Motorists who normally took an hour to make the trip were understandably dubious but lower officials down the line took all possible steps to try to make it happen. The Metro Manila Development Authority created a task force dedicated to the project. Other government agencies joined in the search for solutions to Metro Manila’s traffic problem. But it defied all efforts to solve it.
In his State of the Nation Address in July, 2019, the President gave the nation’s mayors 60 days “to reclaim all public roads being used for private ends.” For this was one of the reasons for traffic jams – many streets and sidewalks are blocked by parked cars, stores and vendors intruding into sidewalks, and other obstructions. Last February, the mayors were given another 75 days to continue the road clearing campaign.
All these efforts stemmed from the original presidential promise to solve Metro Manila’s traffic problem. The President’s original call for a five-minute Cubao-to-Makati trip by December could not be achieved, but not from want of trying.
Last week, Secretary Villar came out with the announcement: “This year will be a turning point for Metro Manila.

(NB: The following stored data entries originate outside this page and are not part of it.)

(* ===== verification/CFormat.v ===== *)
(** * Formatted output of the C library

    lib/freestdc/src/common/format.c, which reads a conversion such as %08x,
    and [vsprintf] of lib/freestdc/src/stdio.c.  The format, the strings to
    print and the buffer are in memory; the variable arguments are a list of
    64-bit values, of which the code takes what it expects. *)

From S2P Require Import Prelude CString CMath.
Import CString CMath.

Module CFormat.

Inductive flags_t := FLAGS_NONE | FLAGS_RIGHT_ALIGN | FLAGS_DISPLAY_POSITIVE | FLAGS_SPECIAL_OUTPUT | FLAGS_PADDING_WITH_0.
Inductive length_t := LENGTH_NONE | LENGTH_HALF | LENGTH_LONG | LENGTH_LONG_FLOAT.
Inductive specifier_t := DEC | OCT | HEX | UNSIGNED | FLOAT | FLOAT_EXPONENTIAL | FLOAT_TRIMMED | CHAR | STR | PTR
  | LUNSIGNED | LLUNSIGNED | SIZE | PERCENT.

(** [fmtctl_info_t] *)
Record fmtctl_info_t := mkInfo {
  flags : flags_t; width : Z; precision : Z; len : length_t; specifier : specifier_t
}.

(** A decimal number at [n]: its value and the index after it *)
Definition parse_number (str n : Z) : MM (Z * Z) :=
  walk (fun '(v, n) =>
    c <- load8 (str + n);
    ret (if (48 <=? c) && (c <=? 57) then inl (s32 (s32 (v * 10) + (c - 48)), w64 (n + 1)) else inr (v, n))) (0, n).

Definition flag_of (c : Z) : option flags_t :=
  if c =? 45 then Some FLAGS_RIGHT_ALIGN
  else if c =? 43 then Some FLAGS_DISPLAY_POSITIVE
  else if c =? 35 then Some FLAGS_SPECIAL_OUTPUT
  else if c =? 48 then Some FLAGS_PADDING_WITH_0
  else None.

Definition length_of (c : Z) : option length_t :=
  if c =? 104 then Some LENGTH_HALF
  else if c =? 108 then Some LENGTH_LONG
  else if c =? 76 then Some LENGTH_LONG_FLOAT
  else None.

Definition specifier_of (c : Z) : option specifier_t :=
  if c =? 100 then Some DEC
  else if c =? 111 then Some OCT
  else if (c =? 88) || (c =? 120) then Some HEX
  else if c =? 117 then Some UNSIGNED
  else if c =? 102 then Some FLOAT
  else if (c =? 69) || (c =? 101) then Some FLOAT_EXPONENTIAL
  else if (c =? 71) || (c =? 103) then Some FLOAT_TRIMMED
  else if c =? 99 then Some CHAR
  else if c =? 115 then Some STR
  else if c =? 112 then Some PTR
  else None.

(** The last switch: the specifier and the count of characters, or failure.
    After the inner switch of case 'l' the specifier is [STR] in every case. *)
Definition parse_specifier (str n : Z) : MM (option (specifier_t * Z)) :=
  c <- load8 (str + n);
  let n := w64 (n + 1) in
  match specifier_of c with
  | Some sp => ret (Some (sp, n))
  | None =>
      if c =? 108 then
        c <- load8 (str + n);
        let n := w64 (n + 1) in
        if c =? 117 then ret (Some (STR, n))
        else if c =? 108 then
          c <- load8 (str + n);
          ret (if c =? 117 then Some (STR, n) else None)
        else ret None
      else ret None
  end.

(** The count of characters with the information, or [None] for a count of 0 *)
Definition fmtctl_parse (str : Z) : MM (option (Z * fmtctl_info_t)) :=
  c <- load8 str;
  if negb (c =? 37) then ret None
  else
    c <- load8 (str + 1);
    let '(fl, n) := match flag_of c with Some f => (f, 2) | None => (FLAGS_NONE, 1) end in
    '(w, n) <- parse_number str n;
    c <- load8 (str + n);
    '(p, n) <- (if c =? 46 then parse_number str (w64 (n + 1)) else ret (0, n));
    c <- load8 (str + n);
    let '(l, n) := match length_of c with Some l => (l, w64 (n + 1)) | None => (LENGTH_NONE, n) end in
    sp <- parse_specifier str n;
    ret (match sp with Some (sp, n) => Some (n, mkInfo fl w p l sp) | None => None end).

(** ** Output *)

(** [s[printed_len] = c; printed_len++] *)
Definition put (s pos c : Z) : MM Z := store8 (s + pos) c;; ret (w64 (pos + 1)).

(** [for (int j = 0; j < n; ++j)] of the same *)
Definition pad (s pos n c : Z) : MM Z :=
  r <- for_loop (R := unit) (Z.to_nat n) 0 (fun _ pos => pos <- put s pos c; ret (Next pos)) pos;
  ret (match r with inl (pos, _) => pos | inr _ => pos end).

(** [for (int j = count; j > 0; j--)] of the digits *)
Definition put_digits (s pos : Z) (chr : Z -> Z) (get : Z -> Z -> Z) (x count : Z) : MM Z :=
  r <- for_loop (R := unit) (Z.to_nat count) 0 (fun k pos => pos <- put s pos (chr (get x (count - k))); ret (Next pos)) pos;
  ret (match r with inl (pos, _) => pos | inr _ => pos end).

Definition dec_chr (d : Z) : Z := d + 48.
Definition hex_chr (d : Z) : Z := if 9 <? d then d - 10 + 97 else d + 48.

(** The cases for octal, hexadecimal and unsigned numbers *)
Definition put_number (s pos : Z) (info : fmtctl_info_t) (chr : Z -> Z) (get : Z -> Z -> Z) (count : Z -> Z) (x : Z) : MM Z :=
  let prec := if precision info <? count x then count x else precision info in
  pos <- pad s pos (s32 (width info - prec)) 32;
  pos <- pad s pos (s32 (prec - count x)) 48;
  put_digits s pos chr get x (count x).

Definition put_dec (s pos : Z) (info : fmtctl_info_t) (arg : Z) : MM Z :=
  if 0 <? arg then put_number s pos info dec_chr getdigit digcount arg
  else if arg <? 0 then
    pos <- put s pos 45;
    let prec := if precision info <? digcount arg then digcount arg else precision info in
    pos <- pad s pos (s32 (width info - prec - 1)) 32;
    pos <- pad s pos (s32 (prec - digcount arg - 1)) 48;
    put_digits s pos dec_chr getdigit arg (digcount arg)
  else
    pos <- pad s pos (s32 (width info - precision info)) 32;
    pos <- pad s pos (precision info) 48;
    store8 (s + pos) 48;;
    ret pos.

Definition put_str (s pos : Z) (info : fmtctl_info_t) (arg : Z) : MM Z :=
  n <- strlen arg;
  pos <- pad s pos (s32 (width info - n)) 32;
  n <- strlen arg;
  memcpy (s + pos) arg n;;
  n <- strlen arg;
  ret (w64 (pos + n)).

Definition put_char (s pos : Z) (info : fmtctl_info_t) (arg : Z) : MM Z :=
  pos <- pad s pos (s32 (width info - 1)) 32;
  put s pos arg.

Definition put_ptr (s pos : Z) (info : fmtctl_info_t) (arg : Z) : MM Z :=
  pos <- pad s pos (s32 (width info - 8 - 2)) 32;
  pos <- put s pos 48;
  pos <- put s pos 120;
  pos <- pad s pos (8 - xdigcount arg) 48;
  put_digits s pos hex_chr getxdigit arg (xdigcount arg).

(** [va_arg] *)
Definition va_arg (args : list Z) : MM (Z * list Z) :=
  match args with
  | a :: args => ret (a, args)
  | [] => fun _ => Fault
  end.

Definition uint (z : Z) : Z := z mod 2 ^ 32.

(** The switch over the specifier *)
Definition convert (s pos : Z) (info : fmtctl_info_t) (args : list Z) : MM (Z * list Z) :=
  let take (f : Z -> MM Z) : MM (Z * list Z) :=
    '(a, args) <- va_arg args;
    pos <- f a;
    ret (pos, args) in
  match specifier info with
  | DEC => take (fun a => put_dec s pos info (s32 a))
  | OCT => take (fun a => put_number s pos info dec_chr getodigit odigcount (uint a))
  | HEX => take (fun a => put_number s pos info hex_chr getxdigit xdigcount (uint a))
  | UNSIGNED | LUNSIGNED => take (fun a => put_number s pos info dec_chr getudigit udigcount (uint a))
  | FLOAT | FLOAT_EXPONENTIAL | FLOAT_TRIMMED | SIZE => ret (pos, args)
  | STR => take (fun a => put_str s pos info (w64 a))
  | CHAR => take (fun a => put_char s pos info (s32 a))
  | PTR => take (fun a => put_ptr s pos info (uint a))
  | LLUNSIGNED => take (fun a => put_number s pos info dec_chr getlludigit lludigcount (w64 a))
  | PERCENT => pos <- put s pos 37; ret (pos, args)
  end.

(** The variables of the loop *)
Record scan := mkScan { index : Z; print_start : Z; print_len : Z; printed_len : Z; args : list Z }.

Definition scan_round (s fmt : Z) (st : scan) : MM (scan + option scan) :=
  n <- strlen fmt;
  if index st <? n then
    c <- load8 (fmt + index st);
    if c =? 37 then
      memcpy (s + printed_len st) (fmt + print_start st) (print_len st);;
      let printed := w64 (printed_len st + print_len st) in
      r <- fmtctl_parse (fmt + index st);
      match r with
      | None => ret (inr None)
      | Some (parsed_len, info) =>
          let i := w64 (index st + parsed_len) in
          '(printed, args) <- convert s printed info (args st);
          ret (inl (mkScan i i 0 printed args))
      end
    else ret (inl (mkScan (w64 (index st + 1)) (print_start st) (w64 (print_len st + 1)) (printed_len st) (args st)))
  else ret (inr (Some st)).

Definition vsprintf (s fmt : Z) (va : list Z) : MM Z :=
  r <- walk (scan_round s fmt) (mkScan 0 0 0 0 va);
  match r with
  | None => ret (-1)
  | Some st =>
      strcpy (s + printed_len st) (fmt + print_start st);;
      ret (s32 (printed_len st + print_len st))
  end.

End CFormat.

This is the year that we will decongest EDSA.” This will be done, he said, with two major projects that will be completed this year – the NLEX Harbor Link Segment 10 and San Miguel Corp.’s Skyway Stage 3 project.
The first – already 99 percent complete – is a new highway connecting NLEX and Manila’s pier area via Navotas. The second is the Skyway 3 project connecting SLEX and NLEX – from Gil Puyat Ave. in Makati to San Juan to Manila to Balintawak in Quezon City. The first will divert 30,000 vehicles from EDSA; the second will relieve EDSA of another 100,000 vehicles.
It may take a bit longer than President Duterte’s original expectation, but that original call no doubt pushed Secretary Villar and all the other officials concerned to do everything possible to carry it out. We will thus have this coming Christmas season that five-minute EDSA trip we have all been hoping for.